A story around using a conscious mental exercise to bring attention to this for me was at the start of my journey to learning to be a coach. I was about to fly to the UK for a three-day internal coaches conference for our business. My mentor and coach told me he wanted me to treat it as a three-day exercise. For all of those three days, my exercise was to not initiate a single conversation but to wait for others to start interactions with me.

It was fascinating. Initially felt very hard, then over time, as I relaxed into it, it flowed effortlessly as people simply came up to me and started conversations. I then also found that as the three days progressed I listened more and talked less.

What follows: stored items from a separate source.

(** Python's truth of [response.get(k)]; the literal of a [float] is its [repr]. *)
Definition json_truthy (v : option json) : bool :=
  match v with
  | None | Some JNull | Some (JBool false) => false
  | Some (JInt z) => negb (z =? 0)
  | Some (JStr s) => negb (bool_decide (s = []))
  | Some (JArr l) => match l with [] => false | _ => true end
  | Some (JObj kvs) => match kvs with [] => false | _ => true end
  | Some (JFloat t) => negb (bool_decide (t = lit "0.0") || bool_decide (t = lit "-0.0"))
  | Some (JBool true) => true
  end.

Definition is_str (v : option json) (s : string) : bool :=
  match v with Some (JStr t) => bool_decide (t = lit s) | _ => false end.

Section Ledger.
(** [str.casefold] *)
Context (casefold : pystr → pystr).
Context (cfg : ledger_config).

(** [_is_terminal_response] *)
Definition is_terminal_response (response : json) : CL bool :=
  match response with
  | JObj kvs =>
      let state := assoc (lit "state") kvs in
      if is_str state "SUCCEEDED" then
        Ok (match assoc (lit "expected_state") kvs, assoc (lit "actual_state") kvs with
            | Some (JStr expected), Some (JStr actual) =>
                negb (negb (bool_decide (casefold expected = casefold actual))
                      && negb (match assoc (lit "release_confirmed") kvs with
                               | Some (JBool true) => true
                               | _ => false
                               end))
            | Some (JStr _), _ => negb (json_truthy (assoc (lit "operation_ref") kvs))
            | _, _ => true
            end)
      else if is_str state "FAILED" then Ok true
      else
        match state with
        | Some (JArr _) | Some (JObj _) => Err UnhashableState
        | _ =>
            if is_str state "COMMAND_COMPLETED" || is_str state "COMMAND_FAILED" then
              Ok (is_str (assoc (lit "remote_state") kvs) "NOT_APPLICABLE")
            else
              Ok (match assoc (lit "error") kvs with Some (JObj _) => true | _ => false end)
        end
  | _ => Ok false
  end.
Lemma start_write_settled now scope key profile tool digest rid s r text kvs :
  write_receipts s !! (scope, key) = Some r → rr_status r ≠ IN_PROGRESS →
  rr_receipt_json r = Some text → parse_json text = Ok kvs →
  start_write now scope key profile tool digest rid s =
  (if same_operation profile tool digest r then Ok (Prior (rr_status r) (Some kvs))
   else Err ReceiptStoreError, s).
Proof.
  intros Hr Hs Ht Hp. unfold start_write, transact, start_write_txn. rewrite Hr.
  destruct (same_operation _ _ _ r); cbn [require mbind result_bind]; [|done].
  rewrite Ht, Hp. by destruct (rr_status r).
Qed.

Lemma finish_write_settled now scope key rid st v s r :
  write_receipts s !! (scope, key) = Some r → rr_status r ≠ IN_PROGRESS →
  is_ok (fst (finish_write now scope key rid st v s)) = false
  ∧ snd (finish_write now scope key rid st v s) = s.
Proof.
  intros Hr Hs. unfold finish_write.
  destruct (require _ _ ≫= _); [|done].
  destruct (claim scope key rid s) as [r0|] eqn:Hc; [|done].
  apply claim_some in Hc as (H0 & _ & ?). congruence.
Qed.

Lemma parse_encoded value limit text :
  json_ok (JObj value) = true → encode_limited limit value = Ok text → parse_json text = Ok value.
Proof.
  unfold encode_limited, parse_json. 
  generalize (loads_dumps (JObj value)). generalize (dumps (JObj value)). intros d Hd Hj H.
  inv_result. by rewrite Hd.
Qed.

Lemma parse_unknown rid code :
  forallb scalar rid = true → forallb scalar (lit code) = true →
  parse_json (dumps_ascii (JObj (unknown_receipt rid code))) = Ok (unknown_receipt rid code).
Proof.
  intros Hr Hc. unfold parse_json.
  unfold unknown_receipt. rewrite loads_dumps_ascii_plain; [done..| |by repeat constructor].
  by apply (bool_decide_unpack _); vm_compute.
Qed.
(* ===== verification/MemoryWire.v ===== *)
(** * Memory contracts: the protobuf wire format

    [cyrene_memory_provider_contracts/_wire.py]: varints, tags, length-delimited
    fields, packed floats, and the iteration over the fields of a message.  An
    offset into the payload is the rest of the payload.  [iter_fields] is a
    generator; the loops over it are [iterate], whose body runs on a field before
    the next one is read, so the first error is the program's. *)

From Stdlib Require Import ZArith NArith.
From S2P Require Import Prelude PyFloat PyText PyFloat32.

#[local] Open Scope Z_scope.

(** [WireFormatError], [MemoryCodecError], a string that UTF-8 cannot encode, a
    float that [struct.pack] refuses, the [TypeError] of a message constructed
    without a field that has no default.  [OutOfFuel] is no exception: it marks
    a loop cut short, and no loop is. *)
Inductive codec_error :=
  | WireFormatError
  | MemoryCodecError
  | CodecUnicodeError
  | PackOverflowError
  | MissingArgument
  | OutOfFuel.

#[export] Instance codec_error_eq_dec : EqDecision codec_error.
Proof. solve_decision. Defined.

Abbreviation W := (result codec_error).

Definition WIRE_VARINT : Z := 0.
Definition WIRE_FIXED64 : Z := 1.
Definition WIRE_LEN : Z := 2.
Definition WIRE_FIXED32 : Z := 5.

(** ** Encoding *)

Fixpoint varint_loop (fuel : nat) (value : Z) : pybytes :=
  match fuel with
  | O => [Z.to_N value]
  | S fuel =>
      if 128 <=? value
      then Z.to_N (Z.lor (Z.land value 127) 128) :: varint_loop fuel (Z.shiftr value 7)
      else [Z.to_N value]
  end.

(** [encode_varint] *)
Definition encode_varint (value : Z) : W pybytes :=
  _ ← require (0 <=? value) WireFormatError;
  Ok (varint_loop (Z.to_nat (Z.log2 value)) value).

(** [encode_tag] *)
Definition encode_tag (field_number wire_type : Z) : W pybytes :=
  encode_varint (Z.lor (Z.shiftl field_number 3) wire_type).

(** [encode_len_delimited] *)
Definition encode_len_delimited (field_number : Z) (payload : pybytes) : W pybytes :=
  tag ← encode_tag field_number WIRE_LEN;
  n ← encode_varint (len payload);
  Ok (tag ++ n ++ payload).

(** [value.encode("utf-8")] *)
Definition utf8 (value : pystr) : W pybytes :=
  match utf8_encode value with Some b => Ok b | None => Err CodecUnicodeError end.

(** [encode_string_field] *)
Definition encode_string_field (field_number : Z) (value : pystr) : W pybytes :=
  if bool_decide (value = []) then Ok []
  else b ← utf8 value; encode_len_delimited field_number b.

(** [struct.pack("<f", value)] *)
Definition pack_float (value : pyfloat) : W pybytes :=
  match pack_f32 value with Some b => Ok b | None => Err PackOverflowError end.

(** [encode_packed_floats] *)
Definition encode_packed_floats (field_number : Z) (values : list pyfloat) : W pybytes :=
  if bool_decide (values = []) then Ok []
  else bs ← mapR pack_float values; encode_len_delimited field_number (concat bs).

(** ** Decoding *)

(** [decode_varint] with the bits read so far. *)
Fixpoint decode_varint_from (data : pybytes) (value shift : Z) : W (Z * pybytes) :=
  match data with
  | [] => Err WireFormatError
  | byte :: data =>
      let value := Z.lor value (Z.shiftl (Z.land (Z.of_N byte) 127) shift) in
      if (byte <? 128)%N then Ok (value, data)
      else
        _ ← require (shift + 7 <=? 63) WireFormatError;
        decode_varint_from data value (shift + 7)
  end.

(** [decode_varint] *)
Definition decode_varint (data : pybytes) : W (Z * pybytes) := decode_varint_from data 0 0.

(** The value of a field: [int] or [bytes]. *)
Inductive wire_value :=
  | VInt (value : Z)
  | VBytes (value : pybytes).

Record wire_field := Field { f_number : Z; f_type : Z; f_value : wire_value }.

(** [data[offset:offset+n]] and what follows it, if there are [n] bytes. *)
Definition split_bytes (n : Z) (data : pybytes) : W (pybytes * pybytes) :=
  _ ← require (n <=? len data) WireFormatError;
  Ok (take (Z.to_nat n) data, drop (Z.to_nat n) data).

(** One turn of [iter_fields]. *)
Definition next_field (data : pybytes) : W (wire_field * pybytes) :=
  '(tag, data) ← decode_varint data;
  let number := Z.shiftr tag 3 in
  let wire_type := Z.land tag 7 in
  _ ← require (negb (number =? 0)) WireFormatError;
  if wire_type =? WIRE_VARINT then
    '(value, data) ← decode_varint data; Ok (Field number wire_type (VInt value), data)
  else if wire_type =? WIRE_LEN then
    '(length, data) ← decode_varint data;
    '(value, data) ← split_bytes length data;
    Ok (Field number wire_type (VBytes value), data)
  else if wire_type =? WIRE_FIXED64 then
    '(value, data) ← split_bytes 8 data; Ok (Field number wire_type (VBytes value), data)
  else if wire_type =? WIRE_FIXED32 then
    '(value, data) ← split_bytes 4 data; Ok (Field number wire_type (VBytes value), data)
  else Err WireFormatError.

Fixpoint for_fields {S : Type} (fuel : nat) (body : S → wire_field → W S) (data : pybytes) (s : S)
  : W S :=
  match data, fuel with
  | [], _ => Ok s
  | _ :: _, O => Err OutOfFuel
  | _ :: _, Datatypes.S fuel =>
      '(f, data) ← next_field data;
      s ← body s f;
      for_fields fuel body data s
  end.

(** [for number, wire_type, value in iter_fields(data): ...] *)
Definition iterate {S : Type} (body : S → wire_field → W S) (data : pybytes) (s : S) : W S :=
  for_fields (length data) body data s.

(** [decode_packed_floats] *)
Fixpoint decode_packed_floats (payload : pybytes) : W (list pyfloat) :=
  match payload with
  | [] => Ok []
  | a :: b :: c :: d :: payload =>
      match unpack_f32 [a; b; c; d] with
      | Some v => vs ← decode_packed_floats payload; Ok (v :: vs)
      | None => Err WireFormatError
      end
  | _ => Err WireFormatError
  end.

This then takes my mind to this time last year at the Kilkenomics festival. It was my first time there and I was so excited to be there that I raised my hand to ask a question at almost every panel discussion, and as the weekend went on I tended to raise my hand early and be one of the first called on by the moderators.

Now, I loved that, yet at the same time, a year on, that doesn’t feel right this year. I’m writing this on Friday morning before heading to the airport to fly from London do Dublin and then drive to Kilkenny. This post will go out on Sunday morning, by which time I will have attended loads of panels on Friday evening and throughout Saturday.

The conscious mental exercise I set myself for all of those panels? That when a question pops into my mind, rather than raise my hand at the time for questions, I dismiss that question entirely and wait for another question to come into my mind. To stretch further, the hand only goes up where I get to at least question number four. If I don’t get to a fourth level question, I shall not raise my hand at all.

So, with those last two examples, what conscious mental exercise you can do for yourself to stretch your own mind and how you interact with your mind and with others?